De tweede key note lezing wordt gehouden door niemand minder dan Wayne Modest, hoogleraar material culture and critical heritage studies (VU) en hoofd van het onderzoekscentrum voor Material Culture (Museum van Wereldculturen). Benieuwd naar zijn lezing op vrijdagochtend 09:30? Lees hier de introductie:

On Being Included: Again, and again and again…

The heritage sector in the Netherlands today is again a lively site for discussions about diversity and inclusion. Unsurprisingly, this heightened interest in diversity and inclusion coincides with growing, if not competitive interest to revisit the histories of slavery and colonialism in museums and archives and in society more broadly, to uncover and represent alternative more inclusive perspectives. For those with longer histories in diversity and inclusion work, these discussions may seem nostalgic, even exasperating,  a return to decades of unfulfilled promises from an unchanged sector. Indeed, some activists and diversity practitioners have push back against diversity in favour of the more political project of decolonisation, and resist practices of inclusion as paternalistic, symbolic and lacking institutional commitment. But is this moment, indeed, no more than a perpetual return, no different from previous iterations at inclusive practices? And if so, why not?
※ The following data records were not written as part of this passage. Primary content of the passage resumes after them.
(* ===== verification/FdInv.v ===== *)
(** * Descriptors, files and pipes: the reference counts

    The reference count of an entry of the file table is the number of
    descriptors, over all processes, that name it, plus what the running code
    holds in its variables; an entry without references is unused; an open end
    of a pipe is one file.  The system calls keep this. *)

From S2P Require Import Prelude Layout Sleeplock Disk Ide Bio Crc32 Log LogReserve CString Mem Kalloc Vm Pipe Fs Kernel File Syscall Exec Sysfile Proc.

(** ** Partial correctness *)

Definition hoare {S A} (pid : Z) (P : S → Prop) (m : M S A) (Q : A → S → Prop) : Prop :=
  ∀ s a s', P s → m pid s = Ret a s' → Q a s'.

Section hoare.
Context {S : Type} (pid : Z).

Lemma hoare_bind {A B} P R Q (m : M S A) (k : A → M S B) :
  hoare pid P m R → (∀ a, hoare pid (R a) (k a) Q) → hoare pid P (m ≫= k) Q.
Proof. intros Hm Hk s b s' HP (a & s1 & E1 & E2)%bind_inv_Ret. exact (Hk a s1 b s' (Hm s a s1 HP E1) E2). Qed.
Lemma hoare_ret {A} (a : A) (P : S → Prop) (Q : A → S → Prop) : (∀ s, P s → Q a s) → hoare pid P (mret a) Q.
Proof. intros H s b s' HP E. injection E as <- <-. by apply H. Qed.
Lemma hoare_panic {A} P msg (Q : A → S → Prop) : hoare pid P (panic msg) Q.
Proof. by intros s b s' _ E. Qed.
Lemma hoare_undef {A} P msg (Q : A → S → Prop) : hoare pid P (undef msg) Q.
Proof. by intros s b s' _ E. Qed.
Lemma hoare_asleep {A} P c (Q : A → S → Prop) : hoare pid P (sleep_on c) Q.
Proof. by intros s b s' _ E. Qed.
Lemma hoare_pre {A} (P P' : S → Prop) (m : M S A) Q : (∀ s, P s → P' s) → hoare pid P' m Q → hoare pid P m Q.
Proof. intros H Hm s a s' HP. by apply Hm, H. Qed.
Lemma hoare_post {A} P (m : M S A) (Q Q' : A → S → Prop) : (∀ a s, Q' a s → Q a s) → hoare pid P m Q' → hoare pid P m Q.
Proof. intros H Hm s a s' HP E. by apply H, (Hm s). Qed.

(** Code that leaves [f] alone keeps what depends on it alone. *)
Lemma hoare_keeps {A B} (f : S → B) (P : S → Prop) (m : M S A) :
  keeps f m → (∀ s s', f s' = f s → P s → P s') → hoare pid P m (λ _, P).
Proof. intros Hm HP s a s' Hs E. exact (HP s s' (Hm _ _ _ _ E) Hs). Qed.
End hoare.

(** ** Counting *)

(** How often [f] is named. *)
Definition nref (f : nat) (l : list (option nat)) : Z := Z.of_nat (length (filter (λ o, o = Some f) l)).

Lemma nref_nil f : nref f [] = 0.
Proof. done. Qed.
Lemma nref_cons f o l : nref f (o :: l) = (if decide (o = Some f) then 1 else 0) + nref f l.
Proof. unfold nref. rewrite filter_cons. case_decide; simpl; lia. Qed.
Lemma nref_app f l k : nref f (l ++ k) = nref f l + nref f k.
Proof. unfold nref. rewrite filter_app, length_app. lia. Qed.
Lemma nref_nonneg f l : 0 ≤ nref f l.
Proof. unfold nref. lia. Qed.
Lemma nref_pos f l : Some f ∈ l → 0 < nref f l.
Proof.
  intros H. unfold nref. destruct (filter _ l) eqn:E; [|simpl; lia]. exfalso.
  eapply (not_elem_of_nil (Some f)). rewrite <- E. by apply list_elem_of_filter.
Qed.
Lemma nref_none f l : Some f ∉ l → nref f l = 0.
Proof. induction l as [|o l IH]; [done|]. rewrite not_elem_of_cons, nref_cons. intros [? ?]. rewrite decide_False by done. by rewrite IH. Qed.
Lemma nref_insert f l k o o' :
  l !! k = Some o → nref f (<[k := o']> l) = nref f l - (if decide (o = Some f) then 1 else 0) + (if decide (o' = Some f) then 1 else 0).
Proof.
  revert k. induction l as [|x l IH]; intros [|k] E; simplify_eq/=; rewrite !nref_cons; [lia|]. rewrite (IH k E). lia.
Qed.

(** ** The invariant *)

(** What counts of a process: its descriptors, and whether it has none because
    it is not yet or no longer a process. *)
Definition pfd (p : proc) : list (option nat) * bool :=
  (p_ofile p, bool_decide (p_state p = UNUSED ∨ p_state p = ZOMBIE)).
(** What counts of a file for the pipes: the pipe and which end it is. *)
Definition pkey (x : file) : option (Z * bool) :=
  if decide (fl_type x = FD_PIPE) then Some (fl_pipe x, negb (fl_writable x =? 0)) else None.

(** All descriptors. *)
Definition all_fds (l : list (list (option nat) * bool)) : list (option nat) := l ≫= fst.

Lemma all_fds_cons p l : all_fds (p :: l) = p.1 ++ all_fds l.
Proof. done. Qed.
Lemma all_fds_elem l o : o ∈ all_fds l ↔ ∃ i p, l !! i = Some p ∧ o ∈ p.1.
Proof.
  unfold all_fds. rewrite list_elem_of_bind. split.
  - intros (p & Ho & Hp). apply list_elem_of_lookup_1 in Hp as [i Hi]. by exists i, p.
  - intros (i & p & Hi & Ho). exists p. split; [done|]. by eapply list_elem_of_lookup_2.
Qed.
Lemma nref_all_insert f l i p q :
  l !! i = Some p → nref f (all_fds (<[i := q]> l)) = nref f (all_fds l) - nref f p.1 + nref f q.1.
Proof.
  revert i. induction l as [|x l IH]; intros [|i] E; [done|done|injection E as ->|].
  - change (<[0%nat := q]> (p :: l)) with (q :: l). rewrite !all_fds_cons, !nref_app. lia.
  - change (<[S i := q]> (x :: l)) with (x :: <[i := q]> l). rewrite !all_fds_cons, !nref_app, (IH i E). lia.
Qed.

(** The two ends of a pipe: [true] the writing end. *)
Definition pend (w : bool) (q : pipe) : Z := if w then p_writeopen q else p_readopen q.

Record pipes_ok (keys : list (option (Z * bool))) (pipes : gmap Z pipe) : Prop := mk_pipes_ok {
  pk_some : ∀ f a w, keys !! f = Some (Some (a, w)) → is_Some (pipes !! a);
  pk_open : ∀ a q w, pipes !! a = Some q → pend w q ≠ 0 ↔ ∃ f, keys !! f = Some (Some (a, w));
  pk_uniq : ∀ a w f g, keys !! f = Some (Some (a, w)) → keys !! g = Some (Some (a, w)) → f = g;
  pk_live : ∀ a q, pipes !! a = Some q → ∃ w, pend w q ≠ 0;
}.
In this presentation I want to reflect on this current moment of diversity and inclusion work in the Netherlands. Thinking with the work of Sara Ahmed (from whom I take my title) among other scholars thinking about diversity, racialisation, structural inequality, and (in)justice, I want to examine some of the main features of these practices to try to understand if and how this might signal real shifts in the field. My focus in this paper will be primarily, but not limited to the museums.

Wayne Modest is Head of the Research Center for Material Culture, the research institute for the Tropenmuseum, Museum, Volkenkunde, Africa Museum and the Wereldmuseum. He is also professor of material culture and critical heritage studies, in the Faculty of Humanities, Vrije Universiteit, Amsterdam. His most recent publications include Victorian Jamaica (together with Tim Barringer) was published by Duke University Press in 2018. His forthcoming publication, Matters of Belonging: Ethnographic Museums in a Changing Europe, will be published by Siderstone Press in the fall of 2019.